We have kept a close eye on staff costs and overall expenditure and that, coupled with client loyalty and a great team of staff, has resulted in a very satisfactory end to the calendar year. By natural changes in staff, we have improved the overall quality of the team with reduced costs and renewed enthusiasm.
But what about the year ahead? IFAs would be more than their usual optimistic selves if they failed to be concerned about the increasing demands of regulation and the interference from Brussels.
In my opinion, until they can balance their own books, it is a bit rich trying to meddle with the UK financial services industry which on the whole works pretty well.
Like most IFAs, I continue to have concerns about the banking fraternity and financial services. I still hear cases of clients subjected to immense pressure and a limited range of products and advice. Yet thousands still go to banks for advice, even though, with most, levels of service are at an all-time low.
I rang one bank recently to ask for their sort code. I can almost see the branch offices from my window and the exercise would have done me good. However, eventually (“your call is important to us and you are 4,732 in the queue”) I was transferred to their overseas call centre.
However polite the receptionist, I had to explain where Wells was and spell Somerset several times although I did eventually get the information that I was seeking.
We provide a human-being to answer the telephone and God forbid we ever have a button choice of options for various departments. We are not dinosaurs by any means and embrace technology in all respects but I know that clients value their calls being answered by a person.
I suppose we might save money in the short term with a button system but I feel that this would antagonise clients.
What is encouraging is that we have seen a real growth in the number of clients coming to us who have been dissatisfied with their banks, largely because of charging and poor service. Long may that continue and we will be ready to assist them. If we continue to provide real service, then we have a great future.
We need to make use of PR firms and steadily but surely build upon our reputations. Service, competitive charging, personal care, added value, independence, genuine interest in our clients are all such common sense but so often lacking.
We have seen huge interest recently in clients concerned about the charging and structure of their pension funds new-style flexible pensions and this, together with a positive market, has provided a useful opportunity to add real value for our clients, with competitive terms.
Aifa director general Paul Smee is right when he says there are more PI providers in the marketplace but it does seem to me that it has made little difference to most IFAs.
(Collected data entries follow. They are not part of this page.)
(* ===== verification/CfgGraph.v ===== *)
(** * Reachability and dominators (crates/sley-check/src/cfg.rs)

    The two graph algorithms of the CFG validator, over blocks numbered by
    their position in the function: [compute_reachability], a breadth-first
    search, and [compute_dominators], the iterative bit-set algorithm with its
    round and work limits.

    Positions are [nat].  Indexing a vector out of range panics: [get] and
    [put] have the outcome [Panicked] there.  [CfgPlain] has the same algorithms
    on total functions, and [CfgDominators] shows that they agree. *)

From S2P Require Import Prelude Ssmc Types.
From stdpp Require Import strings.

Definition MAX_CFG_BLOCKS : N := 4096.
Definition MAX_DOMINATOR_WORD_OPERATIONS : N := 50000000.

(** The variants of [CfgErrorCode], prefixed by [Cfg]. *)
Inductive CfgErrorCode : Type :=
| CfgGraphDuplicateEntity
| CfgGraphInventoryMismatch
| CfgGraphOwnerMismatch
| CfgGraphOrdinalMismatch
| CfgGraphUnresolvedReference
| CfgEntryInvalid
| CfgTargetInvalid
| CfgTargetArguments
| CfgReturnType
| CfgBoolRequired
| CfgSwitchType
| CfgSwitchCases
| CfgSwitchPayload
| CfgValueUnresolved
| CfgResultIndex
| CfgUseBeforeDefinition
| CfgDominance
| CfgReachability
| CfgUnreachableValue
| CfgTrapPayload
| CfgResourceLimit.

#[global] Instance CfgErrorCode_eq_dec : EqDecision CfgErrorCode.
Proof. solve_decision. Defined.

(** [CfgValidationError]: a CFG failure or a preserved type failure. *)
Inductive CfgValidationError : Type :=
| ErrCfg (code : CfgErrorCode)
| ErrType (code : TypeErrorCode).

(** ** Outcomes *)

(** A returned error, or a panic. *)
Inductive CfgFailure : Type :=
| Returned (e : CfgValidationError)
| Panicked.

Abbreviation cfg_out A := (result CfgFailure A).
Definition fail {A} (code : CfgErrorCode) : cfg_out A := Err (Returned (ErrCfg code)).
Definition typed {A} (m : type_result A) : cfg_out A := map_err (fun e => Returned (ErrType e)) m.
Definition cfg_code (code : CfgErrorCode) : CfgFailure := Returned (ErrCfg code).

(** [map\[&key\]] *)
Definition index {A} (m : gmap N A) (key : N) : cfg_out A := ok_or Panicked (m !! key).

(** [slice\[i\]], and the assignment [slice\[i\] = x] *)
Definition get {A} (l : list A) (i : nat) : cfg_out A := ok_or Panicked (l !! i).
Definition put {A} (l : list A) (i : nat) (x : A) : cfg_out (list A) :=
  if decide (i < length l)%nat then Ok (<[i := x]> l) else Err Panicked.

(** ** Bit sets: vectors of 64-bit words *)

Definition set_bit (bits : list N) (index : nat) : cfg_out (list N) :=
  word ← get bits (index / 64)%nat;
  put bits (index / 64)%nat (N.lor word (N.shiftl 1 (N.of_nat (index mod 64)))).

Definition bit_is_set (bits : list N) (index : nat) : cfg_out bool :=
  word ← get bits (index / 64)%nat;
  Ok (negb (N.land word (N.shiftl 1 (N.of_nat (index mod 64))) =? 0)%N).

(** [for (word, other) in next.iter_mut().zip(other) { *word &= *other }] *)
Fixpoint and_words (next other : list N) : list N :=
  match next, other with
  | w :: next, o :: other => N.land w o :: and_words next other
  | next, _ => next
  end.

(** ** Reachability *)

Abbreviation Graph := (list (list nat)).

(** One turn of the loop over the targets of [block]. *)
Definition reach_target (st : list bool * list nat) (target : nat) : cfg_out (list bool * list nat) :=
  let '(reachable, queue) := st in
  seen ← get reachable target;
  if (seen : bool) then Ok (reachable, queue)
  else
    reachable ← put reachable target true;
    Ok (reachable, queue ++ [target]).

(** Out of fuel is [Panicked] too: [compute_reachability_exact] shows that
    neither happens. *)
Fixpoint reach_loop (fuel : nat) (successors : Graph) (reachable : list bool) (queue : list nat)
    : cfg_out (list bool) :=
  match queue with
  | [] => Ok reachable
  | block :: queue =>
      match fuel with
      | O => Err Panicked
      | S fuel =>
          targets ← get successors block;
          '(reachable, queue) ← fold_res reach_target (reachable, queue) targets;
          reach_loop fuel successors reachable queue
      end
  end.

(** Every block enters the queue at most once: as many turns as blocks. *)
Definition compute_reachability (entry : nat) (successors : Graph) : cfg_out (list bool) :=
  reachable ← put (replicate (length successors) false) entry true;
  reach_loop (length successors) successors reachable [entry].

(** ** Dominators *)

(** [predecessors\[target\].push(source)] *)
Definition push_edge (reachable : list bool) (source : nat) (predecessors : Graph) (target : nat) : cfg_out Graph :=
  is_reachable ← get reachable target;
  if (is_reachable : bool) then
    sources ← get predecessors target;
    put predecessors target (sources ++ [source])
  else Ok predecessors.

Definition push_edges (reachable : list bool) (predecessors : Graph) (source_targets : nat * list nat) : cfg_out Graph :=
  let '(source, targets) := source_targets in
  is_reachable ← get reachable source;
  if (is_reachable : bool) then fold_res (push_edge reachable source) predecessors targets
  else Ok predecessors.

Definition build_predecessors (successors : Graph) (reachable : list bool) : cfg_out Graph :=
  fold_res (push_edges reachable) (replicate (length successors) [])
    (zip (seq 0 (length successors)) successors).

Definition words_of (count : nat) : nat := ((count + 63) / 64)%nat.

Definition reachable_bits_of (reachable : list bool) (words : nat) : cfg_out (list N) :=
  fold_res (fun bits '(index, is_reachable) => if (is_reachable : bool) then set_bit bits index else Ok bits)
    (replicate words 0%N) (zip (seq 0 (length reachable)) reachable).

(** The initial sets: the entry has itself, a reachable block everything
    reachable, an unreachable block nothing. *)
Definition initial_dominators (entry count words : nat) (reachable : list bool) (reachable_bits : list N)
    : cfg_out (list (list N)) :=
  fold_res (fun dominators index =>
      if decide (index = entry) then
        bits ← get dominators index;
        bits ← set_bit bits index;
        put dominators index bits
      else
        is_reachable ← get reachable index;
        if (is_reachable : bool) then put dominators index reachable_bits else Ok dominators)
    (replicate count (replicate words 0%N)) (seq 0 count).

Definition charge_work (work amount : N) : cfg_out N :=
  match checked_add work amount with
  | None => fail CfgResourceLimit
  | Some work => if (MAX_DOMINATOR_WORD_OPERATIONS <? work)%N then fail CfgResourceLimit else Ok work
  end.

Record DomState : Type := mkDomState {
  dominators : list (list N); dom_work : N; dom_changed : bool
}.

Section dominators.
Context (entry words : nat) (reachable : list bool) (predecessors : Graph).

(** The body of the loop over the blocks. *)
Definition dominator_block (st : DomState) (block : nat) : cfg_out DomState :=
  if decide (block = entry) then Ok st
  else
    is_reachable ← get reachable block;
    if negb is_reachable then Ok st
    else
      sources ← get predecessors block;
      match sources with
      | [] => fail CfgReachability
      | first :: rest =>
          next ← get (dominators st) first;
          work ← charge_work (dom_work st) (N.of_nat words);
          '(next, work) ← fold_res (fun '(next, work) predecessor =>
              other ← get (dominators st) predecessor;
              let next := and_words next other in
              work ← charge_work work (N.of_nat words);
              Ok (next, work)) (next, work) rest;
          next ← set_bit next block;
          work ← charge_work work (N.of_nat words);
          old ← get (dominators st) block;
          if decide (next = old) then Ok (mkDomState (dominators st) work (dom_changed st))
          else
            dominators ← put (dominators st) block next;
            Ok (mkDomState dominators work true)
      end.

Fixpoint dominator_rounds (rounds count : nat) (doms : list (list N)) (work : N)
    : cfg_out (list (list N) * N) :=
  match rounds with
  | O => fail CfgResourceLimit
  | S rounds =>
      st ← fold_res dominator_block (mkDomState doms work false) (seq 0 count);
      if dom_changed st then dominator_rounds rounds count (dominators st) (dom_work st)
      else Ok (dominators st, dom_work st)
  end.
End dominators.

Definition compute_dominators (entry : nat) (successors : Graph) (reachable : list bool)
    : cfg_out (list (list N) * N) :=
  let count := length successors in
  let words := words_of count in
  predecessors ← build_predecessors successors reachable;
  reachable_bits ← reachable_bits_of reachable words;
  dominators ← initial_dominators entry count words reachable reachable_bits;
  dominator_rounds entry words reachable predecessors (N.to_nat MAX_CFG_BLOCKS) count dominators 0.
If the advice given is well documented, we should have nothing to worry about but we live in an increasingly litigious age.
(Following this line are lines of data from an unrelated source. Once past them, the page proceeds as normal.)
(** The body of the loop over the blocks. *)
Definition dominator_block_total (st : DomState) (block : nat) : cfg_out DomState :=
  if decide (block = entry) then Ok st
  else if negb (flag reachable block) then Ok st
  else
    match succs predecessors block with
    | [] => fail CfgReachability
    | first :: rest =>
        work ← charge_work (dom_work st) (N.of_nat words);
        '(next, work) ← fold_res (fun '(next, work) predecessor =>
            let next := and_words next (dom_of (dominators st) predecessor) in
            work ← charge_work work (N.of_nat words);
            Ok (next, work)) (dom_of (dominators st) first, work) rest;
        let next := set_bit_total next block in
        work ← charge_work work (N.of_nat words);
        if decide (next = dom_of (dominators st) block)
        then Ok (mkDomState (dominators st) work (dom_changed st))
        else Ok (mkDomState (<[block := next]> (dominators st)) work true)
    end.

Fixpoint dominator_rounds_total (rounds count : nat) (doms : list (list N)) (work : N)
    : cfg_out (list (list N) * N) :=
  match rounds with
  | O => fail CfgResourceLimit
  | S rounds =>
      st ← fold_res dominator_block_total (mkDomState doms work false) (seq 0 count);
      if dom_changed st then dominator_rounds_total rounds count (dominators st) (dom_work st)
      else Ok (dominators st, dom_work st)
  end.
End dominators.

Definition compute_dominators_total (entry : nat) (successors : Graph) (reachable : list bool)
    : cfg_out (list (list N) * N) :=
  let count := length successors in
  let words := words_of count in
  let predecessors := build_predecessors_total successors reachable in
  let reachable_bits := reachable_bits_of_total reachable words in
  dominator_rounds_total entry words reachable predecessors (N.to_nat MAX_CFG_BLOCKS) count
    (initial_dominators_total entry count words reachable reachable_bits) 0.
Lemma parameter_inventory_spec fps :
  index_declared_ids (fg_parameters function) = Ok fps ->
  validate_parameter_inventory types function parameters blocks fps pc = Ok tt ->
  (forall j id, fg_parameters function !! j = Some id ->
     param_at types pc parameters (fg_entity_id function) PRFunction id (N.of_nat j)) /\
  (forall bid, bid ∈ fg_blocks function -> exists b, blocks !! bid = Some b /\
     blk_function b = fg_entity_id function /\
     forall j id, blk_parameters b !! j = Some id ->
       param_at types pc parameters (blk_entity_id b) PRBlock id (N.of_nat j)) /\
  (forall id, is_Some (parameters !! id) -> id ∈ fg_parameters function \/
     exists bid b, bid ∈ fg_blocks function /\ blocks !! bid = Some b /\ id ∈ blk_parameters b).
Proof using Type.
  intros Hfps H. unfold validate_parameter_inventory in H.
  destruct (fold_res _ ∅ _) as [e|] eqn:E; [|done]. cbn [mbind result_bind] in H.
  apply check_parameters_spec in E as [Hf He].
  destruct (fold_res _ e _) as [e'|] eqn:E'; [|done]. cbn [mbind result_bind] in H.
  destruct (inventory_differs e' parameters) eqn:Hd; [done|]. pose proof (inventory_differs_spec _ _ Hd) as Hd'. clear H Hd.
  assert (forall j id, fg_parameters function !! j = Some id ->
     param_at types pc parameters (fg_entity_id function) PRFunction id (N.of_nat j)) as H1.
  { intros j id Hj. apply Hf. apply (declared_iter _ _ _ _ Hfps). by rewrite Nat2N.id. }
  split; [done|]. setoid_rewrite Hd'.
  assert (forall id, id ∈ e <-> id ∈ fg_parameters function) as He'.
  { intros id. rewrite He, (declared_keys _ _ _ Hfps). set_solver. }
  clear Hfps H1 Hf He Hd'. revert e He' E'. generalize (fg_blocks function). intros l e He.
  intros E. enough ((forall bid, bid ∈ l -> exists b, blocks !! bid = Some b /\
     blk_function b = fg_entity_id function /\ (forall j id, blk_parameters b !! j = Some id ->
       param_at types pc parameters (blk_entity_id b) PRBlock id (N.of_nat j))) /\
    (forall id, id ∈ e' -> id ∈ e \/ exists bid b, bid ∈ l /\ blocks !! bid = Some b /\ id ∈ blk_parameters b)) as [G1 G2].
  { split; [done|]. intros id Hid%G2. by rewrite He in Hid. }
  clear He. revert e E. induction l as [|bid l IH]; intros e E; cbn [fold_res] in E.
  - injection E as <-. split; [by intros ? ?%elem_of_nil|]. by left.
  - destruct (index blocks bid) as [b|] eqn:Hb; [apply index_Ok in Hb|done]. cbn [mbind result_bind] in E.
    destruct (N.eqb_spec (blk_function b) (fg_entity_id function)) as [Hfn|]; [|done]. cbn [negb] in E.
    destruct (index_declared_ids (blk_parameters b)) as [declared|] eqn:Hdec; [|done]. cbn [mbind result_bind] in E.
    destruct (fold_res (check_parameter _ _ _ _ _) _ _) as [e1|] eqn:E1; [|done]. cbn [mbind result_bind] in E.
    apply check_parameters_spec in E1 as [Hp He1]. apply IH in E as [G1 G2]. split.
    + intros bid' [->|Hin]%elem_of_cons; [|by apply G1]. exists b. split_and!; [done|done|].
      intros j id Hj. apply Hp. apply (declared_iter _ _ _ _ Hdec). by rewrite Nat2N.id.
    + intros id Hid. apply G2 in Hid as [Hid|(bid' & b' & ? & ? & ?)].
      * apply He1 in Hid as [?|Hid]; [by left|]. right. exists bid, b. split_and!; [by left|done|].
        by apply (declared_keys _ _ _ Hdec).
      * right. exists bid', b'. split_and!; [by right|done|done].
Qed.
One client wrote recently with dissatisfaction after his five-year FTSE-linked plan had produced no more than a total return of his original investment. “Of course I know that it was not guaranteed but I had a golden expectation”. I do too with our family £1 lottery ticket each week.
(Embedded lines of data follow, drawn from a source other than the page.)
(** The machine is in block [b], at the end of a path whose earlier blocks
    have all been executed. *)
Record good (c : Config) (b : Block) : Prop := {
  gd_block : gi_blocks gi !! at_block c = Some b;
  gd_path : exists u p, gi_block_indices gi !! at_block c = Some (N.of_nat u) /\ Path entry g u (u :: p) /\
    forall w wid wb oid, w ∈ p -> fg_blocks function !! w = Some wid -> gi_blocks gi !! wid = Some wb ->
      oid ∈ blk_operations wb -> executed c oid;
  gd_locals : forall id t, locals c !! id = Some t ->
    id ∈ blk_parameters b /\ exists p, gi_parameters gi !! id = Some p /\ t = prm_value_type p;
  gd_bound : forall id, id ∈ blk_parameters b -> is_Some (locals c !! id);
  gd_results : forall oid ts, results c !! oid = Some ts ->
    exists o, gi_operations gi !! oid = Some o /\ ts = op_result_types o
}.

Lemma index_position bid u : gi_block_indices gi !! bid = Some (N.of_nat u) <-> fg_blocks function !! u = Some bid.
Proof using Hinv. rewrite (io_indices _ _ _ _ _ _ _ Hinv). by rewrite Nat2N.id. Qed.

(** A value the validator resolved is there, with the type it resolved to. *)
Lemma read_resolved c b value ordinal t :
  good c b ->
  (forall j oid, blk_operations b !! j = Some oid ->
     match ordinal with Some k => (N.of_nat j < k)%N | None => True end -> executed c oid) ->
  resolve_value gi value (at_block c) ordinal = Ok t -> read c value = Some t.
Proof using Hinv Hflow Hps.
  intros Hc Hdone H. unfold resolve_value in H.
  destruct (gd_path _ _ Hc) as (u & p & Hu & Hpath & Hprev). rewrite (proj2 (index_Ok _ _ _) Hu) in H.
  cbn [mbind result_bind] in H. rewrite Nat2N.id in H.
  assert (gi_ok gi) as Hgi by (split; [done|by exists entry, g]).
  destruct value as [id|r].
  - destruct (gi_parameters gi !! id) as [q|] eqn:Hq; [|done]. cbn [ok_or mbind result_bind] in H. unfold CfgSafety.read.
    destruct (locals c !! id) as [t'|] eqn:Hl.
    + apply (gd_locals _ _ Hc) in Hl as [Hin (q' & Hq' & ->)]. rewrite Hq in Hq'. injection Hq' as <-.
      destruct (gi_block_parameter _ Hgi _ _ _ (gd_block _ _ Hc) Hin) as (q' & Hq' & Ho & Hr).
      rewrite Hq in Hq'. injection Hq' as <-. rewrite Hr, Ho, N.eqb_refl in H. injection H as ->. done.
    + destruct (io_parameters _ _ _ _ _ _ _ Hinv id) as [Hin|(bid & b' & Hb' & Hin)]; [by eexists| |].
      * unfold function_parameter. rewrite decide_True by done. rewrite (lookup_by_indexed _ _ _ _ Hps), Hq. cbn.
        apply list_elem_of_lookup_1 in Hin as [j Hj].
        destruct (io_function_parameters _ _ _ _ _ _ _ Hinv _ _ Hj) as (q' & Hq' & _ & Hr & _).
        rewrite Hq in Hq'. injection Hq' as <-. rewrite Hr in H. by injection H as ->.
      * destruct (gi_block_parameter _ Hgi _ _ _ Hb' Hin) as (q' & Hq' & Ho & Hr).
        rewrite Hq in Hq'. injection Hq' as <-. rewrite Hr, Ho in H.
        destruct (N.eqb_spec bid (at_block c)) as [E|]; [|by apply bind_Ok in H as ([] & _ & [=])]. exfalso.
        rewrite E, (gd_block _ _ Hc) in Hb'. injection Hb' as <-. apply (gd_bound _ _ Hc) in Hin as [? Hin]. congruence.
  - destruct (gi_operations gi !! orr_operation r) as [o|] eqn:Ho; [|done]. cbn [ok_or mbind result_bind] in H.
    destruct (op_result_types o !! _) as [t'|] eqn:Ht; [|done]. cbn [ok_or mbind result_bind] in H.
    destruct (gi_operation _ Hgi _ _ Ho) as (ob & Hob & Hpos).
    enough (executed c (orr_operation r) /\ t' = t) as [[ts Hts] <-].
    { unfold CfgSafety.read. rewrite Hts. apply (gd_results _ _ Hc) in Hts as (o' & Ho' & ->).
      rewrite Ho in Ho'. injection Ho' as <-. done. }
    destruct (N.eqb_spec (op_block o) (at_block c)) as [E|Hne].
    + rewrite E, (gd_block _ _ Hc) in Hob. injection Hob as <-.
      destruct (match ordinal with Some k => (k <=? op_ordinal o)%N | None => false end) eqn:Hord; [done|].
      injection H as ->. split; [|done]. eapply Hdone; [exact Hpos|]. destruct ordinal; [|done]. lia.
    + apply bind_Ok in H as (fu & Hfu & H). destruct fu; [|done]. cbn [negb] in H.
      apply bind_Ok in H as (di & Hdi%index_Ok & H). apply bind_Ok in H as (fd & Hfd & H). destruct fd; [|done].
      cbn [negb] in H. apply bind_Ok in H as (row & Hrow%get_Ok & H). apply bind_Ok in H as (bit & Hbit & H).
      destruct bit; [|done]. injection H as ->. split; [|done].
      apply get_Ok, lookup_lt_Some in Hfd. apply get_Ok in Hfu. destruct (fo_reachable _ _ _ Hflow) as [Hrl _].
      destruct (fo_dominators _ _ _ Hflow u (N.to_nat di)) as (row' & b' & Hrow' & Hbit' & Hdom);
        [rewrite <- Hrl; by eapply lookup_lt_Some|by rewrite <- Hrl|].
      rewrite Hrow in Hrow'. injection Hrow' as <-. rewrite Hbit in Hbit'. injection Hbit' as <-.
      destruct Hdom as [[_ Hdom] _]; [done|]. clear Hbit. pose proof (Hdom _ Hpath) as Hbit.
      apply elem_of_cons in Hbit as [Heq|Hin].
      * exfalso. apply Hne. rewrite <- (N2Nat.id di), Heq in Hdi. apply index_position in Hdi, Hu. congruence.
      * eapply Hprev; [exact Hin| |exact Hob|by eapply list_elem_of_lookup_2].
        apply index_position. by rewrite N2Nat.id.
Qed.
One of our new clients had originally phoned a national IFA and the eager consultant was more concerned to tell her that his firm was IFA of the Year than to listen and offer any kind of care. Who votes for these awards – life offices, IFAs, the media or the public? There is a challenge for someone to sort out.
Then I hear that the FSA is to embark on a second round of research into the Sandler sales process.
Apparently, the flawed interview process meant that its initial research has proved inconclusive. No prizes for working out who ultimately pays for that.